Il existe d'autres représentations connues de Georges-René Pléville-Le-Pelley ; nous pouvons en commenter deux au plan de l'uniforme.

La première est la statue en bronze que la ville de Granville avait érigé pour immortaliser son héros mais qui fut fondue au cours de la Deuxième Guerre mondiale.
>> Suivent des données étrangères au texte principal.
(** X3.  A request to the upload route that is not accepted leaves the
    store as it found it, under both servers: only the reply [uploaded]
    comes with a write, and a request refused for its user, its size, its
    signature, its body, its timestamp or its nonce reserves no nonce. *)
Theorem rejected_upload_writes_nothing (cfg : Config) (clk : Clock) (req : Request) (st : Store) :
  (accepted (RitaServer.post_weights cfg clk req st).1 = false ->
   (RitaServer.post_weights cfg clk req st).2 = st) ∧
  (accepted (RitaServerV1.post_weights cfg clk req st).1 = false ->
   (RitaServerV1.post_weights cfg clk req st).2 = st).
Proof.
  split.
  - unfold RitaServer.post_weights. destruct (req_user req) as [user|]; [|done].
    destruct (_ <? _)%nat; [done|].
    destruct (req_signature req) as [signature|]; [|done].
    destruct (String.eqb signature ""); [done|].
    destruct (negb _); [done|]. apply parse_then_enqueue_rejected.
  - unfold RitaServerV1.post_weights. destruct (req_user req) as [user|]; [|done].
    destruct (req_rawBody req) as [rawStr|]; [|done].
    destruct (String.eqb rawStr ""); [done|].
    destruct (_ <? _)%nat; [done|].
    destruct (req_signature req) as [signature|]; [|done].
    destruct (String.eqb signature ""); [done|].
    destruct (negb _); [done|]. apply parse_then_enqueue_rejected.
Qed.

Lemma update_key_pending_key modelName siteId ts :
  update_key modelName siteId ts = pending_key modelName (siteId ++ ":" ++ JS.of_Z ts).
Proof. reflexivity. Qed.
(** * Authentication management of [ucsm_apis.admin.auth]

    A shallow embedding of [src/ucsm_apis/admin/auth.py] together with the
    properties its specification states.

    The module is a thin layer over a session handle of the UCS Manager SDK.
    The handle is a mutable Python object; here it is the state of a small
    state-and-exception monad.  A raised exception keeps the handle as it
    was at the raise, exactly as an in-place mutated object would be. *)

From stdpp Require Import base strings gmap list.

Local Open Scope string_scope.
Local Open Scope list_scope.

(** ** Python values held by record properties *)

Inductive pyval : Type :=
  | PNone
  | PStr (s : string)
  | PInt (z : Z)
  | PBool (b : bool).

#[global] Instance pyval_eq_dec : EqDecision pyval.
Proof. solve_decision. Defined.

#[global] Instance pyval_inhabited : Inhabited pyval := populate PNone.

(** Python's [==] on these values: [True == 1] and [False == 0] hold, a
    string equals only the same string, [None] only [None]. *)
Definition py_eq (a b : pyval) : bool :=
  match a, b with
  | PNone, PNone => true
  | PStr s, PStr t => bool_decide (s = t)
  | PInt x, PInt y => bool_decide (x = y)
  | PBool x, PBool y => bool_decide (x = y)
  | PInt x, PBool y | PBool y, PInt x => bool_decide (x = Z.b2z y)
  | _, _ => false
  end.

(** A keyword dictionary ([**kwargs], or a dict literal splatted into a
    call). *)
Abbreviation kwargs := (gmap string pyval).

(** ** Managed objects *)

(** A managed object: its class, its distinguished name (the path in the
    remote object tree) and its properties. *)
Record ManagedObject : Type := MO {
  mo_class : string;
  mo_dn : string;
  mo_props : gmap string pyval
}.

#[global] Instance ManagedObject_eq_dec : EqDecision ManagedObject.
Proof. solve_decision. Defined.

(** Reading a property; a property that was never set reads [None]. *)
Definition getattr (mo : ManagedObject) (k : string) : pyval :=
  default PNone (mo_props mo !! k).

Definition setattr (mo : ManagedObject) (k : string) (v : pyval)
  : ManagedObject :=
  MO (mo_class mo) (mo_dn mo) (<[k := v]> (mo_props mo)).

(** Modelled from the spec: [ManagedObject.set_prop_multiple] belongs to the
    SDK, which is not part of src/.  It walks the dictionary and sets each
    property; a field is set only when a value is provided, a [None] value
    leaves the field as it is. *)
Definition set_prop (k : string) (v : pyval) (mo : ManagedObject)
  : ManagedObject :=
  match v with
  | PNone => mo
  | _ => setattr mo k v
  end.

Definition set_prop_multiple (mo : ManagedObject) (kw : kwargs)
  : ManagedObject :=
  map_fold set_prop mo kw.

(** Modelled from the spec: [ManagedObject.check_prop_match] belongs to the
    SDK.  It compares every key of the dictionary against the corresponding
    field of the record and answers [True] only if all of them match. *)
Definition check_prop_match (mo : ManagedObject) (kw : kwargs) : bool :=
  forallb (fun kv => py_eq (getattr mo kv.1) kv.2) (map_to_list kw).

(** ** Record classes

    Modelled from the spec: the record classes of the SDK ([AaaDomain],
    [AaaDomainAuth], [AaaAuthRealm], [AaaDefaultAuth], [AaaConsoleAuth]) are
    not part of src/.  A constructor resolves the path below its parent from
    the class' relative name and sets the properties it is given. *)

Definition AaaDomain (parent_dn : string) (name : string) (kw : kwargs)
  : ManagedObject :=
  set_prop_multiple
    (MO "AaaDomain" (parent_dn +:+ "/domain-" +:+ name)
        {[ "name" := PStr name ]})
    kw.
Elle nous montre Pléville dans une tenue qui s'apparenterait au petit uniforme des officiers généraux du 20 thermidor an VI, brodé et avec collet rabattu, lequel disparaît en prairial an XII. Mais il est difficile d'être plus affirmatif compte tenu de l'absence de couleurs et, surtout, nous nous attendrions plutôt à voir un habit à coupe croisée et à deux rangées de boutons, ainsi que le montre le portrait de Bruix au centre (collection du château de Versailles)...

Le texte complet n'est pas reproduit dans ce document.